This video clip is from podcast #131 — Beth Lewis: The Art of Stability: Learning about pain, mitigating injury, and moving better through life — which was originally released on October 5, 2020.
Is there such a thing as “bad posture”? [56:30]
“The only time it’s bad posture is when you don’t have another option.” —Beth Lewis
- Beth does not believe in there being a such thing as bad posture
- She believes that moving around and never maintaining a single posture for too long is more important than superiority of any one particular posture
- Get up and move often
- Don’t sit in the same position the whole time
- Your pose perception just kind of turns off—“You forget that you’re supposed to move. . .if you don’t use it, it you lose it.”
But what about, for example… Don’t we know that too much looking down is going to create unbelievable cervical strain?
- Beth says, “I honestly don’t know if I can answer that because there has been studies where no, it’s just like saying if you’re deadlifting with a flexed spine all the time, there has been studies that it doesn’t create any problems. But you would have to do an assessment to see the full picture of the human to see.”

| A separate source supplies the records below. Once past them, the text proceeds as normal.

(* ===== verification/Resp.v ===== *)
(** * RESP2 (internal/protocol/resp.go, command.go)

    A reader is the list of bytes still to come, its end the end of the stream;
    [bufio.Reader.ReadSlice] looks for its delimiter within the 4096 bytes of the
    default buffer.  The writer never fails, so the only error [Encode] meets is
    its own.  A [Value] is the tagged union of the source: [VNone] is the zero
    [Value{}], a nil bulk is [VBulk None], a nil array [VNullArray]. *)

From S2P Require Import Prelude GoQuote.

(** ** Data *)

Inductive Value : Type :=
| VNone
| VSimple (s : bytes)
| VError (s : bytes)
| VInteger (i : Z)
| VBulk (b : option bytes)
| VNullArray
| VArray (elems : list Value).

(** [io.EOF], [io.ErrUnexpectedEOF], [bufio.ErrBufferFull], and the
    [ProtocolError]s by the call that builds them. *)
Inductive respErr : Type :=
| EOF
| UnexpectedEOF
| BufferFull
| ErrMissingCRLF
| ErrEmptyInteger
| ErrInvalidInteger (b : bytes)
| ErrBulkTooLarge (n : Z)
| ErrArrayTooLarge (n : Z)
| ErrUnknownType (tag : byte)
| ErrCannotEncode (tag : byte)
| ErrEmptyCommand
| ErrNameNotBulk (tag : byte)
| ErrArgNotBulk (tag : byte).

Definition typeSimpleString : byte := x2b.
Definition typeError : byte := x2d.
Definition typeInteger : byte := x3a.
Definition typeBulkString : byte := x24.
Definition typeArray : byte := x2a.
Definition crlf : bytes := [x0d; x0a].

Definition maxBulkSize : Z := Z.shiftl 512 20.
Definition maxArrayCount : Z := Z.shiftl 1 20.
Definition bufioSize : nat := 4096.

(** The field [typeTag]. *)
Definition typeTag (v : Value) : byte :=
  match v with
  | VNone => x00
  | VSimple _ => typeSimpleString
  | VError _ => typeError
  | VInteger _ => typeInteger
  | VBulk _ => typeBulkString
  | VNullArray | VArray _ => typeArray
  end.

(** [Error()] of an error, with the format strings of the calls that build the
    protocol errors; [isPrint] is Unicode's table for [%q]. *)
Definition protocol_text (isPrint : N → bool) (e : respErr) : option bytes :=
  match e with
  | EOF | UnexpectedEOF | BufferFull => None
  | ErrMissingCRLF => Some (str "line missing CRLF terminator")
  | ErrEmptyInteger => Some (str "empty integer")
  | ErrInvalidInteger b => Some (str "invalid integer " ++ Quote isPrint b)
  | ErrBulkTooLarge n => Some (str "bulk too large: " ++ Itoa n ++ str " bytes")
  | ErrArrayTooLarge n => Some (str "array too large: " ++ Itoa n ++ str " elements")
  | ErrUnknownType tag => Some (str "unknown type byte " ++ QuoteByte isPrint tag)
  | ErrCannotEncode tag => Some (str "cannot encode unknown type " ++ QuoteByte isPrint tag)
  | ErrEmptyCommand => Some (str "command must be a non-empty array")
  | ErrNameNotBulk tag => Some (str "command name must be a bulk string, got type " ++ QuoteByte isPrint tag)
  | ErrArgNotBulk tag => Some (str "command argument must be a bulk string, got type " ++ QuoteByte isPrint tag)
  end.

Definition message (isPrint : N → bool) (e : respErr) : bytes :=
  match e with
  | EOF => str "EOF"
  | UnexpectedEOF => str "unexpected EOF"
  | BufferFull => str "bufio: buffer full"
  | _ => str "protocol: " ++ default [] (protocol_text isPrint e)
  end.

(** ** Constructors and accessors *)

Definition SimpleString (s : bytes) : Value := VSimple s.
Definition Error (msg : bytes) : Value := VError msg.
Definition Integer (i : Z) : Value := VInteger i.
Definition BulkString (b : option bytes) : Value := VBulk b.

(** [None] is a nil slice, which is what a call without arguments passes. *)
Definition Array (elems : option (list Value)) : Value :=
  match elems with None => VNullArray | Some l => VArray l end.

Definition AsError (v : Value) : option bytes := match v with VError s => Some s | _ => None end.
Definition AsBulk (v : Value) : option bytes := match v with VBulk (Some b) => Some b | _ => None end.

(** ** Decoding *)

(** [r.ReadSlice('\n')] with [n] bytes of buffer left. *)
Fixpoint read_slice (n : nat) (r : bytes) : gres respErr (bytes * bytes) :=
  match n with
  | O => Err BufferFull
  | S n =>
      match r with
      | [] => Err EOF
      | c :: r =>
          if bool_decide (c = x0a) then Ok ([c], r)
          else do (line, r) <- read_slice n r; Ok (c :: line, r)
      end
  end.

(** The line without its last two bytes, the second last of which must be CR. *)
Definition readLine (r : bytes) : gres respErr (bytes * bytes) :=
  do (line, r) <- read_slice bufioSize r;
  match reverse line with
  | _ :: c :: rest => if bool_decide (c = x0d) then Ok (reverse rest, r) else Err ErrMissingCRLF
  | _ => Err ErrMissingCRLF
  end.

(** The digit loop of [parseInt], in [int64]. *)
Fixpoint parse_digits (b : bytes) (n : Z) (ds : bytes) : gres respErr Z :=
  match ds with
  | [] => Ok n
  | c :: ds => if is_digit c then parse_digits b (i64 (decimal n c)) ds else Err (ErrInvalidInteger b)
  end.

Definition parseInt (b : bytes) : gres respErr Z :=
  match b with
  | [] => Err ErrEmptyInteger
  | c :: ds =>
      if bool_decide (c = x2d) then
        if (len ds =? 0)%Z then Err (ErrInvalidInteger b)
        else do n <- parse_digits b 0 ds; Ok (i64 (- n))
      else parse_digits b 0 b
  end.

(** [io.ReadFull] of [n] bytes, then [Discard] of the CRLF. *)
Definition read_bulk (n : Z) (r : bytes) : gres respErr (bytes * bytes) :=
  if (len r <? n)%Z then Err (if (len r =? 0)%Z then EOF else UnexpectedEOF)
  else
    let rest := drop (Z.to_nat n) r in
    if (len rest <? 2)%Z then Err EOF else Ok (take (Z.to_nat n) r, drop 2 rest).

(** [fuel] bounds the nesting; every level consumes a byte, so the [fuel] of
    [Decode] is never used up ([Panic] marks that, theorem [Decode_total]). *)
Fixpoint decode (fuel : nat) (r : bytes) : gres respErr (Value * bytes) :=
  match fuel with
  | O => Panic
  | S fuel =>
      match r with
      | [] => Err EOF
      | tag :: r =>
          do (line, r) <- readLine r;
          if bool_decide (tag = typeSimpleString) then Ok (SimpleString line, r)
          else if bool_decide (tag = typeError) then Ok (Error line, r)
          else if bool_decide (tag = typeInteger) then
            do parsedInt <- parseInt line; Ok (Integer parsedInt, r)
          else if bool_decide (tag = typeBulkString) then
            do lineLen <- parseInt line;
            if (lineLen <? 0)%Z then Ok (BulkString None, r)
            else if (maxBulkSize <? lineLen)%Z then Err (ErrBulkTooLarge lineLen)
            else do (buf, r) <- read_bulk lineLen r; Ok (BulkString (Some buf), r)
          else if bool_decide (tag = typeArray) then
            do lineLen <- parseInt line;
            if (lineLen <? 0)%Z then Ok (VNullArray, r)
            else if (maxArrayCount <? lineLen)%Z then Err (ErrArrayTooLarge lineLen)
            else
              do (elems, r) <-
                for_range (Z.to_N lineLen) (λ '(acc, r), do (v, r) <- decode fuel r; Ok (acc ++ [v], r)) ([], r);
              Ok (Array (Some elems), r)
          else Err (ErrUnknownType tag)
      end
  end.

Definition Decode (r : bytes) : gres respErr (Value * bytes) := decode (S (length r)) r.

(** ** Encoding *)

Record MemoizedWriter : Type := mkWriter { w : bytes; werr : option respErr }.

Definition writeBytes (ew : MemoizedWriter) (b : bytes) : MemoizedWriter :=
  match werr ew with None => mkWriter (w ew ++ b) None | Some _ => ew end.
Definition writeString (ew : MemoizedWriter) (s : bytes) : MemoizedWriter := writeBytes ew s.
Definition writeByte (ew : MemoizedWriter) (c : byte) : MemoizedWriter := writeBytes ew [c].
Definition writeInt (ew : MemoizedWriter) (n : Z) : MemoizedWriter := writeBytes ew (Itoa n).

Fixpoint encode (v : Value) (ew : MemoizedWriter) : MemoizedWriter :=
  match v with
  | VSimple s => writeString (writeString (writeByte ew typeSimpleString) s) crlf
  | VError s => writeString (writeString (writeByte ew typeError) s) crlf
  | VInteger i => writeString (writeInt (writeByte ew typeInteger) i) crlf
  | VBulk None => writeString ew (str "$-1" ++ crlf)
  | VBulk (Some b) =>
      writeString (writeBytes (writeString (writeInt (writeByte ew typeBulkString) (len b)) crlf) b) crlf
  | VNullArray => writeString ew (str "*-1" ++ crlf)
  | VArray elems =>
      foldl (λ ew v, encode v ew)
        (writeString (writeInt (writeByte ew typeArray) (len elems)) crlf) elems
  | VNone => mkWriter (w ew) (Some (ErrCannotEncode (typeTag v)))
  end.

(** The bytes written and the first error. *)
Definition Encode (v : Value) : bytes * option respErr :=
  let ew := encode v (mkWriter [] None) in (w ew, werr ew).

(** ** Commands *)

Record Command : Type := mkCommand { Name : bytes; Args : list bytes }.

(** The argument loop: a null bulk is a nil slice. *)
Fixpoint command_args (vs : list Value) : gres respErr (list bytes) :=
  match vs with
  | [] => Ok []
  | VBulk b :: vs => do args <- command_args vs; Ok (default [] b :: args)
  | v :: _ => Err (ErrArgNotBulk (typeTag v))
  end.

Definition to_command (v : Value) : gres respErr Command :=
  match v with
  | VArray (VBulk name :: vs) => do args <- command_args vs; Ok (mkCommand (default [] name) args)
  | VArray (v :: _) => Err (ErrNameNotBulk (typeTag v))
  | _ => Err ErrEmptyCommand
  end.

(** ** Consumption *)

(** [r'] is what remains of [r] after reading at least one byte. *)
Definition consumed (r r' : bytes) : Prop := ∃ p, p ≠ [] ∧ r = p ++ r'.

Lemma consumed_trans r1 r2 r3 : consumed r1 r2 → consumed r2 r3 ∨ r2 = r3 → consumed r1 r3.
Proof.
  intros (p & Hp & ->) [(q & _ & ->)| ->]; [|by exists p].
  exists (p ++ q). split; [by destruct p|by rewrite app_assoc].
Qed.

Lemma consumed_length r r' : consumed r r' → (length r' < length r)%nat.
Proof. intros (p & Hp & ->). rewrite length_app. destruct p; [done|simpl; lia]. Qed.

Lemma consumed_cons c r r' : consumed r r' ∨ r = r' → consumed (c :: r) r'.
Proof. intros [(p & _ & ->)| ->]; [by exists (c :: p)|by exists [c]]. Qed.

Lemma read_slice_spec n r :
  match read_slice n r with
  | Ok (_, r') => consumed r r'
  | Err _ => True
  | Panic => False
  end.
Proof.
  revert r. induction n as [|n IH]; intros r; simpl; [done|]. destruct r as [|c r]; [done|].
  case_bool_decide; [apply consumed_cons; by right|]. specialize (IH r).
  destruct (read_slice n r) as [[l r']| |]; simpl; [|done..]. apply consumed_cons. by left.
Qed.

Beth is a former professional dancer and a self-described “educator of movement” who has an unmatched ability to assimilate information and customize training plans from multiple training systems. She grew up in a small town in South Georgia where she was a competitive gymnast, swimmer, dancer, soccer player and martial artist. Beth received her undergraduate degree in Dance Performance from The University of Georgia and then joined with Pilobolus where she spent 4 years touring the world dancing. After retiring from dance, Beth moved to NYC to really dive into health and wellness, and has worked with a variety of gyms, including being the Programming Director of CityRow. Her continuing education in Functional Range Conditioning, Postural Restoration, Dynamic Neuromuscular Stabilization, and applied neurology has turned her into a strength coach with non-traditional methods.